When human lymphocytes were incubated with phytohemagglutinin (PHA) and NSC 631570, increased absorption of 3H-thymidin in the cells was observed. The authors point out the strong synergetic effect of NSC 631570 and phytohemagglutinin (76).
By means of the cell proliferation assay the mitogenic effects of PHA and NSC 631570 on human peripheral blood mononuclear cells (PBMC) were studied. It was revealed even a short pretreatment of the PBMC with NSC 631570 has a strong synergetic effect on the PHA-mitogenesis. Consequently, the cell stimulation parameters were much higher after combined stimulation than after using PHA alone (65).
In experiments with murine (CC57 Black/6) macrophages and rabbit G-actin, the effects of NSC 631570 and sanguinarine on phagosome-lysosome membrane fusion and actin cytoskeleton were studied. The most stimulating effect on the phagosome-lysosome fusion exerted sanguinarine at 10 µmol and NSC 631570 at 5 µmol. At the same dose NSC 631570 doubled the content of fibrillary actin in murine peritoneal macrophages. Moreover, NSC 631570 and sanguinarine induced the polymerisation of rabbit globular actin. These effects were dose-dependent. The authors suggest sanguinarine and NSC 631570 can alter intracellular membrane transport (231).
The publications mentioned here point out that NSC631570 due to its many beneficial immune properties can be categorized as one of the best immune modifier.
Another important feature of NSC631570 is the inhibition of the formation of the new blood vessels supplying a tumor. Due to these antiangiogenic properties NSC631570 administered before surgery brings about better demarcation of the tumor from surrounding tissue and the tumor encapsulation. This alleviates the surgical removal of tumors what has been confirmed in breast cancer studies (68-73, 114). In tests in vitro, NSC631570 inhibited in a dose-dependent manner the proliferation of human endothelial cells without exerting cytotoxic effect. The angiogenesis inhibition was observed on the capillary formation model (136). This inhibition of the neoangiogenesis prevents the metastasis formation as well.
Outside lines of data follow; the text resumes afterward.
Lemma getEoD_eod b start out rest :
  ready b -> (start < m_pos (m_mem b))%nat ->
  stream SRC [] (drop start (contents (m_mem b))) = (out, inr rest) ->
  exists b' eod, getEoD start b = Ok (b', eod) /\ search_result b start out (inr rest) b' eod.
Proof.
  intros Hr Hlt Hstream. pose proof (r_block _ Hr) as Hwf. unfold block_wf, size in Hwf.
  pose proof (r_size _ Hr) as Hsz. unfold size in Hsz. set (n := m_pos (m_mem b)) in *.
  pose proof (scan_loop_stream (n - start) _ _ _ _ _ _ (scanned_init b start Hr Hlt) ltac:(lia)) as Hl.
  pose proof (drop_start (m_mem b) start) as Hcs. fold n in Hcs. rewrite <- Hcs, Hstream in Hl.
  destruct Hl as (s & bufpos & st & held & Hloop & Hs & Hst & Hdot & Hc & Hbp & Hrest).
  replace (start + (n - start))%nat with n in * by lia. fold n in Hloop.
  unfold getEoD, getEoDpos. fold n. destruct (Nat.leb_spec n start); [lia|].
  rewrite Hloop. cbn [mbind res_bind set_state delchrs].
  pose proof (scanned_lt _ _ _ _ _ _ Hs) as Hds.
  destruct (remove_chars_ok (m_ptr (m_mem b)) n Hwf ltac:(lia) (delchrs s) (i_spaced _ _ _ _ _ _ Hs))
    as [-> Hlen]; [eapply Forall_impl; [done|cbn; lia]|]. cbn [mbind res_bind].
  pose proof (i_keep _ _ _ _ _ _ Hs) as Hkeep.
  assert (take (n - bufpos) (drop bufpos (m_ptr (m_mem b))) = LFc :: rest) as Htail.
  { rewrite (drop_S _ _ _ Hc), Hrest. replace (n - bufpos)%nat with (S (n - S bufpos)) by lia. done. }
  rewrite (keep_beyond _ bufpos n), Hkeep, Htail in Hlen |- * by (auto; lia). clear Hkeep.
  set (pre := take start _ ++ out) in *.
  set (r := (pre ++ undot held) ++ LFc :: rest) in *.
  pose proof (i_end _ _ _ _ _ _ Hs Hst) as Hend. pose proof (i_holds _ _ _ _ _ _ Hs) as Hh.
  destruct (i_dels _ _ _ _ _ _ Hs) as (ds & Hd & _).
  pose proof (undot_length _ _ bufpos Hh) as Hu.
  assert (length (held_dot st bufpos) = 1)%nat as Hone by (destruct st; done || (exfalso; by apply Hdot)).
  assert (length rest = n - S bufpos)%nat as Hlrest.
  { apply (f_equal length) in Htail. rewrite length_take, length_drop in Htail. cbn in Htail. lia. }
  assert (length r = length pre + length (undot held) + S (length rest))%nat as Hr1.
  { unfold r. rewrite !length_app. done. }
  cbn [set_state srcendpos s_state]. rewrite Hd, length_app in Hlen |- *. rewrite i32_small by lia.
  assert (Z.of_nat (srcendpos s) - Z.of_nat (length ds + length (held_dot st bufpos)) + 1 = Z.of_nat (length pre)) as He by lia.
  rewrite He. destruct (Z.leb_spec 0 (Z.of_nat (length pre))); [|lia].
  rewrite !size_t_small, Nat2Z.id by lia.
  eexists _, _. split; [reflexivity|].
  assert (contents (Mem.mk (r ++ drop (length r) (m_ptr (m_mem b))) (length r)) = r) as Hcont.
  { unfold contents. cbn. apply take_app_length. }
  replace (Z.to_nat (Z.of_nat n - Z.of_nat (length ds + length (held_dot st bufpos)))) with (length r) by lia.
  replace (Z.to_nat (Z.of_nat bufpos - Z.of_nat (length ds + length (held_dot st bufpos)) + 1))
    with (S (length (pre ++ undot held))) by (rewrite length_app; lia).
  unfold search_result. cbn [m_mem m_nextpos m_eodState m_eodcharbuf]. rewrite Hcont. split_and!; auto.
  - unfold size. cbn. rewrite length_app, length_drop. lia.
  - unfold block_wf, size. cbn. rewrite length_app. lia.
  - unfold r. rewrite <- !app_assoc, take_app_length. by rewrite take_start by lia.
  - unfold pre. rewrite length_app, length_take. lia.
  - cbn [m_pos]. rewrite Hr1. lia.
  - apply (r_saved _ Hr).
  - unfold r. rewrite drop_app_ge by lia.
    replace (S (length (pre ++ undot held)) - length (pre ++ undot held))%nat with 1%nat by lia. done.
  - cbn [m_pos]. rewrite Hr1, length_app. lia.
Qed.

Lemma getEoD_stream b start :
  ready b -> (start < m_pos (m_mem b))%nat ->
  let '(out, r) := stream SRC [] (drop start (contents (m_mem b))) in
  exists b' eod, getEoD start b = Ok (b', eod) /\ search_result b start out r b' eod.
Proof.
  intros Hr Hlt. destruct (stream SRC [] _) as [out [[st held]|rest]] eqn:E.
  - by apply getEoD_no_eod.
  - by apply getEoD_eod.
Qed.

(** The same when there is nothing to search. *)
Lemma getEoD_search b start :
  ready b -> (start <= m_pos (m_mem b))%nat ->
  let '(out, r) := stream SRC [] (drop start (contents (m_mem b))) in
  exists b' eod, getEoD start b = Ok (b', eod) /\ search_result b start out r b' eod.
Proof.
  intros Hr Hle. destruct (decide (start < m_pos (m_mem b))%nat) as [Hlt|Hge]; [by apply getEoD_stream|].
  assert (start = m_pos (m_mem b)) as -> by lia. rewrite drop_start, Nat.sub_diag, take_0. cbn [stream].
  unfold getEoD, getEoDpos. rewrite (proj2 (Nat.leb_le _ _)) by lia. cbn.
  eexists _, _. split; [reflexivity|]. destruct Hr as [? ? ? ?].
  unfold search_result. rewrite app_nil_r. by split_and!.
Qed.

(** ** Reading in chunks *)

(** The saved characters come first in the memory of the next message. *)
Definition refilled (b : t) (chunk : list ascii) : t :=
  let k := length (m_eodcharbuf b) in
  set_pos (length chunk + k) (write k chunk (getNetworkMessageRead b).1).

Lemma refilled_ready b chunk held :
  m_eodState b = SRC -> m_eodcharbuf b = held -> Z.of_nat (size (m_mem b)) < 2 ^ 31 ->
  (length held < size (m_mem b))%nat -> (length chunk + length held <= size (m_mem b))%nat ->
  getNetworkMessageRead b = ((getNetworkMessageRead b).1, Some (length held, size (m_mem b) - length held)%nat) /\
  size (m_mem (getNetworkMessageRead b).1) = size (m_mem b) /\
  ready (refilled b chunk) /\ size (m_mem (refilled b chunk)) = size (m_mem b) /\
  contents (m_mem (refilled b chunk)) = held ++ chunk.
Proof.
  intros Hst <- Hsz Hlt Hle. unfold refilled, getNetworkMessageRead.
  destruct (Nat.leb_spec (size (m_mem b)) (length (m_eodcharbuf b))); [lia|]. unfold size in *. cbn.
  split_and!; auto.
  - rewrite length_app, length_drop. lia.
  - constructor; cbn; auto; unfold block_wf, size; cbn; rewrite ?take_app_length, !length_app, !length_drop, ?length_app, ?length_drop; lia.
  - rewrite take_app_length, !length_app, length_drop, length_app, length_drop. lia.
  - unfold contents. cbn. rewrite take_app_length, app_assoc. apply take_app_length'. rewrite length_app. lia.
Qed.

Lemma stream_eod_app s1 : forall st held s2 out rest,
  stream st held s1 = (out, inr rest) -> stream st held (s1 ++ s2) = (out, inr (rest ++ s2)).
Proof.
  induction s1 as [|c s1 IH]; intros st held s2 out rest; cbn [stream app]; [discriminate|].
  destruct (no_more st c); [by intros [= <- <-]|].
  destruct (stream_char st held c) as [[o1 st1] h1]. destruct (stream st1 h1 s1) as [o2 r2] eqn:E.
  intros [= <- ->]. by rewrite (IH _ _ s2 _ _ E).
Qed.

(** A part of a message in front of its end. *)
Lemma stream_prefix s1 s2 st held out rest :
  stream st held (s1 ++ s2) = (out, inr rest) -> (length rest <= length s2)%nat ->
  (exists out1 st1 held1 out2, stream st held s1 = (out1, inl (st1, held1)) /\
     stream st1 held1 s2 = (out2, inr rest) /\ out = out1 ++ out2) \/
  rest = s2.
Proof.
  intros E Hlen. destruct (stream st held s1) as [o1 [[st1 h1]|r1]] eqn:E1.
  - left. rewrite (stream_app _ _ _ s2 _ _ _ E1) in E.
    destruct (stream st1 h1 s2) as [o2 r2] eqn:E2. injection E as <- ->. by exists o1, st1, h1, o2.
  - right. rewrite (stream_eod_app _ _ _ s2 _ _ E1) in E. injection E as <- <-.
    rewrite length_app in Hlen. destruct r1; [done|cbn in Hlen; lia].
Qed.

(** ** The escaping of strings *)

(** A text without two line feeds in a row and without one at its end. *)
Fixpoint regular (s : list ascii) : Prop :=
  match s with
  | [] => True
  | c :: s' => (c = LFc -> match s' with [] => False | d :: _ => d <> LFc end) /\ regular s'
  end.

Lemma escape_regular k : forall s, (length s <= k)%nat -> regular s -> escapeStringDLF s = Ok (escape "000" s).
Proof.
  induction k as [|k IH]; intros [|c s] Hk Hr; try done; [cbn in Hk; lia|].
  destruct Hr as [Hc Hr]. cbn [escapeStringDLF escape]. rewrite andb_false_r.
  destruct (Ascii.eqb_spec c LFc) as [->|Hn].
  - specialize (Hc eq_refl). destruct s as [|d s]; [done|]. destruct Hr as [Hd Hr].
    rewrite IH by (auto; cbn in *; lia). cbn [mbind res_bind escape]. rewrite andb_true_r.
    rewrite (escape_prev d "000") by (by apply Ascii.eqb_neq in Hc as ->). by destruct (Ascii.eqb_spec d dot) as [->|].
  - rewrite IH by (auto; cbn in *; lia). cbn [mbind res_bind]. do 2 f_equal. apply escape_prev.
    by apply Ascii.eqb_neq in Hn as ->.
Qed.

Lemma escape_ends_LF k : forall s, (length s <= k)%nat -> regular s ->
  escapeStringDLF (s ++ [LFc]) = Throw (Undefined "string iterator behind the end").
Proof.
  induction k as [|k IH]; intros [|c s] Hk Hr; try done; [cbn in Hk; lia|].
  destruct Hr as [Hc Hr]. cbn [escapeStringDLF app]. destruct (Ascii.eqb_spec c LFc) as [->|Hn].
  - specialize (Hc eq_refl). destruct s as [|d s]; [done|]. destruct Hr as [Hd Hr]. cbn [app].
    rewrite IH by (auto; cbn in *; lia). done.
  - rewrite IH by (auto; cbn in *; lia). done.
Qed.

(** The messages of the authentication protocol.  The function that escapes a string
    does what the automaton does, and the receiver gets the message back, if no two line
    feeds follow each other and none is at the end.  With a line feed at the end its
    iterator passes the end of the string, and a dot behind two line feeds is not escaped:
    a message that contains an end marker in this form is cut there by the receiver. *)
Theorem escapeStringDLF_messages :
  (forall msg rest, regular msg ->
     exists t, escapeStringDLF msg = Ok t /\ t = escape "000" msg /\
       stream SRC [] (t ++ eod_marker ++ rest) = (msg, inr rest)) /\
  (forall msg, regular msg ->
     escapeStringDLF (msg ++ [LFc]) = Throw (Undefined "string iterator behind the end")) /\
  (escapeStringDLF ["a"; LFc; LFc; dot; LFc; "b"]%char = Ok ["a"; LFc; LFc; dot; LFc; "b"]%char /\
   stream SRC [] (["a"; LFc; LFc; dot; LFc; "b"]%char ++ eod_marker) = (["a"; LFc]%char, inr ("b"%char :: eod_marker))).
Proof.
  split; [|split].
  - intros msg rest Hr. exists (escape "000" msg). split; [by apply (escape_regular (length msg))|].
    split; [done|]. apply stream_message.
  - intros msg Hr. by apply (escape_ends_LF (length msg)).
  - split; reflexivity.
Qed.
(* ===== verification/EscDlfHandler.v ===== *)
(** * The protocol handler of data sessions

    Models src/modules/protocol/wolframe/escDlfProtocolHandler.hpp and
    escDlfProtocolHandler.cpp: the handler between the network and a command handler, which
    takes the escapes from the input and recognises its end, and escapes the output.

    The command handler is reached through the interface cmdbind::CommandHandler, the class
    [CommandHandler] here; the laws of this file hold for every instance.  The input and
    the output buffer belong to the connection; the connection writes what it received to
    the input buffer ([receive]) and takes the output before it asks for the next
    operation.  The escaping automaton keeps a pointer to the output block of the handler,
    so the block is the one of the automaton here. *)
From S2P Require Import Prelude Decimal IoBlocks.
Import Mem.

(** ** The interface to command handlers *)

Inductive Operation := READ | WRITE | CLOSE.
#[global] Instance Operation_eq_dec : EqDecision Operation.
Proof. solve_decision. Defined.

Class CommandHandler (H : Type) := {
  ch_nextOperation : M H Operation;
  ch_putInput : list ascii -> bool -> M H unit;
  ch_getOutput : M H (list ascii);
  ch_lastError : H -> option string
}.

(** ** State *)

Inductive State := StartProcessing | Processing | FlushingOutput | DiscardInput | Terminated.
#[global] Instance State_eq_dec : EqDecision State.
Proof. solve_decision. Defined.

Record t (H : Type) := mk {
  m_state : State;
  m_unconsumedInput : bool;
  m_gotEoD : bool;
  m_writedata : list ascii;
  m_input : InputBlock.t;
  m_esc_stm : EscapeSTM.t;
  m_eoD : nat;
  m_nextmsg : nat;
  m_itrpos : nat;
  m_cmdhandler : option H;
  m_lastError : option string
}.
Arguments mk {H} _ _ _ _ _ _ _ _ _ _ _.
Arguments m_state {H} _.
Arguments m_unconsumedInput {H} _.
Arguments m_gotEoD {H} _.
Arguments m_writedata {H} _.
Arguments m_input {H} _.
Arguments m_esc_stm {H} _.
Arguments m_eoD {H} _.
Arguments m_nextmsg {H} _.
Arguments m_itrpos {H} _.
Arguments m_cmdhandler {H} _.
Arguments m_lastError {H} _.

Definition make {H} (cmdhandler : option H) : t H :=
  mk StartProcessing false false [] (InputBlock.make (Mem.mk [] 0)) EscapeSTM.init 0 0 0 cmdhandler None.

Section handler.
Context {H : Type} `{CommandHandler H}.

Definition with_state (st : State) (s : t H) : t H :=
  mk st (m_unconsumedInput s) (m_gotEoD s) (m_writedata s) (m_input s) (m_esc_stm s) (m_eoD s)
    (m_nextmsg s) (m_itrpos s) (m_cmdhandler s) (m_lastError s).
Definition with_unconsumed (b : bool) (s : t H) : t H :=
  mk (m_state s) b (m_gotEoD s) (m_writedata s) (m_input s) (m_esc_stm s) (m_eoD s)
    (m_nextmsg s) (m_itrpos s) (m_cmdhandler s) (m_lastError s).
Definition with_gotEoD (s : t H) : t H :=
  mk (m_state s) (m_unconsumedInput s) true (m_writedata s) (m_input s) (m_esc_stm s) (m_eoD s)
    (m_nextmsg s) (m_itrpos s) (m_cmdhandler s) (m_lastError s).
Definition with_writedata (w : list ascii) (s : t H) : t H :=
  mk (m_state s) (m_unconsumedInput s) (m_gotEoD s) w (m_input s) (m_esc_stm s) (m_eoD s)
    (m_nextmsg s) (m_itrpos s) (m_cmdhandler s) (m_lastError s).
Definition with_input (i : InputBlock.t) (s : t H) : t H :=
  mk (m_state s) (m_unconsumedInput s) (m_gotEoD s) (m_writedata s) i (m_esc_stm s) (m_eoD s)
    (m_nextmsg s) (m_itrpos s) (m_cmdhandler s) (m_lastError s).
Definition with_esc_stm (e : EscapeSTM.t) (s : t H) : t H :=
  mk (m_state s) (m_unconsumedInput s) (m_gotEoD s) (m_writedata s) (m_input s) e (m_eoD s)
    (m_nextmsg s) (m_itrpos s) (m_cmdhandler s) (m_lastError s).
Definition with_eoD (eod : nat) (s : t H) : t H :=
  mk (m_state s) (m_unconsumedInput s) (m_gotEoD s) (m_writedata s) (m_input s) (m_esc_stm s) eod
    (m_nextmsg s) (m_itrpos s) (m_cmdhandler s) (m_lastError s).
Definition with_nextmsg (n : nat) (s : t H) : t H :=
  mk (m_state s) (m_unconsumedInput s) (m_gotEoD s) (m_writedata s) (m_input s) (m_esc_stm s) (m_eoD s)
    n (m_itrpos s) (m_cmdhandler s) (m_lastError s).
Definition with_itrpos (n : nat) (s : t H) : t H :=
  mk (m_state s) (m_unconsumedInput s) (m_gotEoD s) (m_writedata s) (m_input s) (m_esc_stm s) (m_eoD s)
    (m_nextmsg s) n (m_cmdhandler s) (m_lastError s).
Definition with_cmdhandler (h : option H) (s : t H) : t H :=
  mk (m_state s) (m_unconsumedInput s) (m_gotEoD s) (m_writedata s) (m_input s) (m_esc_stm s) (m_eoD s)
    (m_nextmsg s) (m_itrpos s) h (m_lastError s).
Definition setLastError (msg : string) (s : t H) : t H :=
  mk (m_state s) (m_unconsumedInput s) (m_gotEoD s) (m_writedata s) (m_input s) (m_esc_stm s) (m_eoD s)
    (m_nextmsg s) (m_itrpos s) (m_cmdhandler s) (Some msg).

Definition m_output (s : t H) : Mem.t := EscapeSTM.m_output (m_esc_stm s).

(** ** The interface to the connection *)

Definition interruptDataSessionMarker (s : t H) : list ascii :=
  match m_state s with
  | Terminated => []
  | _ => ["013"%char; "010"%char; "."%char; "013"%char; "010"%char]
  end.

Definition setInputBuffer (buf : list ascii) (s : t H) : t H :=
  let i := m_input s in
  with_nextmsg 0
    (with_input (InputBlock.mk (Mem.set buf) (InputBlock.m_nextpos i) (InputBlock.m_eodState i)
                   (InputBlock.m_eodcharbuf i)) s).

Definition setOutputBuffer (buf : list ascii) (pos : nat) (s : t H) : t H :=
  with_esc_stm (EscapeSTM.set_output (Mem.mk buf pos) (m_esc_stm s)) s.

(** A call of the command handler; without one it would be a null dereference. *)
Definition call {A} (m : M H A) : M (t H) A := fun s =>
  match m_cmdhandler s with
  | None => (s, Throw (Undefined "null command handler"))
  | Some h => let '(h', r) := m h in (with_cmdhandler (Some h') s, r)
  end.

(** The next block of the command handler, if the last one is finished. *)
Definition fetchOutput : M (t H) unit := fun s =>
  if EscapeSTM.hasMore (m_esc_stm s) then (s, Ok tt)
  else (data ← call ch_getOutput;
        modify (fun s => with_esc_stm (EscapeSTM.setNextBlock (m_output s) data (m_esc_stm s)) s)) s.

(** Escape into the output buffer what fits; the data to write are what was added. *)
Definition processOutput (outputstart : nat) : M (t H) bool := fun s =>
  match EscapeSTM.process (m_esc_stm s) with
  | Ok stm =>
      let o := EscapeSTM.m_output stm in
      let written := drop outputstart (take (m_pos o) (m_ptr o)) in
      (with_writedata written (with_esc_stm (EscapeSTM.set_output (Mem.setPos 0 o) stm) s),
       Ok (bool_decide (written <> [])))
  | Throw e => (s, Throw e)
  | OutOfFuel => (s, OutOfFuel)
  end.

Definition getCommandHandlerWriteData : M (t H) bool := fun s =>
  match m_cmdhandler s with
  | None => (with_writedata [] s, Ok false)
  | Some _ => (_ ← fetchOutput; processOutput (m_pos (m_output s))) s
  end.

Definition consumeInput : M (t H) bool := fun s =>
  if m_unconsumedInput s then
    (_ ← (if bool_decide (m_cmdhandler s <> None /\ m_state s <> DiscardInput) then
            let data := take (m_eoD s - m_itrpos s) (drop (m_itrpos s) (m_ptr (InputBlock.m_mem (m_input s)))) in
            _ ← throw_if (m_eoD s <? m_itrpos s)%nat (Undefined "negative size of the data");
            call (ch_putInput data (InputBlock.gotEoD (m_input s)))
          else mret tt);
     _ ← modify (fun s =>
           if InputBlock.gotEoD (m_input s) then
             let '(i, nextpos) := InputBlock.skipEoD (m_input s) in
             with_nextmsg (InputBlock.size_t nextpos) (with_input i (with_gotEoD s))
           else s);
     _ ← modify (with_unconsumed false);
     mret true) s
  else (s, Ok false).

(** [startidx] is the position of the chunk in the input buffer. *)
Definition putInput (startidx chunksize : nat) : M (t H) unit := fun s =>
  (_ ← throw_if (size (InputBlock.m_mem (m_input s)) <? chunksize + startidx)%nat
         (LogicError "illegal input range passed to EscDlfProtocolHandler");
   _ ← modify (fun s => with_input (InputBlock.set_pos (chunksize + startidx) (m_input s)) s);
   _ ← throw_if (negb (m_itrpos s =? 0)%nat && negb (startidx =? m_itrpos s)%nat)
         (LogicError "unexpected buffer start for input to cmd handler");
   let start := if (m_itrpos s =? 0)%nat then startidx else 0%nat in
   _ ← modify (with_itrpos start);
   '(i, eod) ← (fun s => (s, InputBlock.getEoD start (m_input s)));
   _ ← modify (fun s => with_nextmsg eod (with_eoD eod (with_input i s)));
   _ ← modify (with_unconsumed true);
   if bool_decide (m_state s = StartProcessing) then mret tt
   else _ ← consumeInput; mret tt) s.

(** The position and the size of the memory for the next chunk. *)
Definition getInputBlock : M (t H) (nat * nat) := fun s =>
  match InputBlock.getNetworkMessageRead (m_input s) with
  | (i, Some (begin, maxBlockSize)) => (with_itrpos begin (with_input i s), Ok (begin, maxBlockSize))
  | (i, None) => (with_input i s, Throw (LogicError "buffer too small"))
  end.

Definition getOutput : M (t H) (list ascii) := fun s => (with_writedata [] s, Ok (m_writedata s)).

Definition getDataLeft (s : t H) : nat * nat :=
  (m_nextmsg s, (m_pos (InputBlock.m_mem (m_input s)) - m_nextmsg s)%nat).

(** ** The state machine *)

(** Set the state and go on with the loop, or return an operation. *)
Definition goto (st : State) : M (t H) (option Operation) := _ ← modify (with_state st); mret None.
Definition return_ (op : Operation) : M (t H) (option Operation) := mret (Some op).

(** Exceptions of the command handler that are runtime errors. *)
Definition catch_runtime_error (m : M (t H) (option Operation)) : M (t H) (option Operation) :=
  try_catch m (fun e =>
    match e with
    | RuntimeError msg => _ ← modify (setLastError msg); goto DiscardInput
    | e => throw e
    end).

Definition eod_text : list ascii := ["013"%char; "010"%char; "."%char; "013"%char; "010"%char].

Definition case_FlushingOutput : M (t H) (option Operation) := fun s =>
  match m_cmdhandler s with
  | None =>
      (_ ← modify (setLastError "internal: command handler undefined");
       _ ← modify (with_state DiscardInput); return_ READ) s
  | Some _ => (more ← getCommandHandlerWriteData; if more : bool then return_ WRITE else goto Processing) s
  end.

Definition case_DiscardInput : M (t H) (option Operation) := fun s =>
  if m_gotEoD s then
    (_ ← modify (with_writedata eod_text); _ ← modify (with_state Terminated); return_ WRITE) s
  else (more ← consumeInput; if more : bool then mret None else return_ READ) s.

Definition case_Processing : M (t H) (option Operation) := fun s =>
  match m_cmdhandler s with
  | None => goto DiscardInput s
  | Some _ =>
      (_ ← modify (with_state Processing);
       catch_runtime_error
         (op ← call ch_nextOperation;
          match op with
          | READ =>
              more ← consumeInput;
              if more : bool then mret None
              else got ← gets m_gotEoD; if got : bool then goto DiscardInput else return_ READ
          | WRITE =>
              more ← getCommandHandlerWriteData;
              if more : bool then _ ← modify (with_state FlushingOutput); return_ WRITE
              else _ ← modify (with_state Terminated);
                   _ ← modify (setLastError "illegal state: got WRITE from command handler but no data");
                   return_ CLOSE
          | CLOSE =>
              err ← gets (fun s => m_cmdhandler s ≫= ch_lastError);
              _ ← match err with Some msg => modify (setLastError msg) | None => mret tt end;
              goto DiscardInput
          end)) s
  end.

Definition step : M (t H) (option Operation) := fun s =>
  match m_state s with
  | Terminated => return_ CLOSE s
  | FlushingOutput => case_FlushingOutput s
  | DiscardInput => case_DiscardInput s
  | StartProcessing | Processing => case_Processing s
  end.

(** The loop ends when the command handler asks for something the network has to do;
    a command handler can keep it busy. *)
Fixpoint nextOperation (fuel : nat) : M (t H) Operation :=
  match fuel with
  | O => fun s => (s, OutOfFuel)
  | S fuel' => r ← step; match r with Some op => mret op | None => nextOperation fuel' end
  end.

(** ** The connection *)

(** The connection asks for the memory, writes a chunk it received there and passes it on. *)
Definition receive (chunk : list ascii) : M (t H) unit :=
  '(begin, maxsize) ← getInputBlock;
  _ ← throw_if (maxsize <? length chunk)%nat (Undefined "more received than fits");
  _ ← modify (fun s => with_input (InputBlock.write begin chunk (m_input s)) s);
  putInput begin (length chunk).

End handler.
Fig. 7. The length of the total capillary tubes after the incubation with NSC631570 in given concentrations. 1 – HUVEC were incubated with NSC631570 for 4 h. 2 – HUVEC were preincubated with NSC631570 for 4h and then incubated for 2 h in fresh medium without NSC631570. HUVEC – human umbilical vein endothelial cells. After Koshelnick et al, 1998 (136).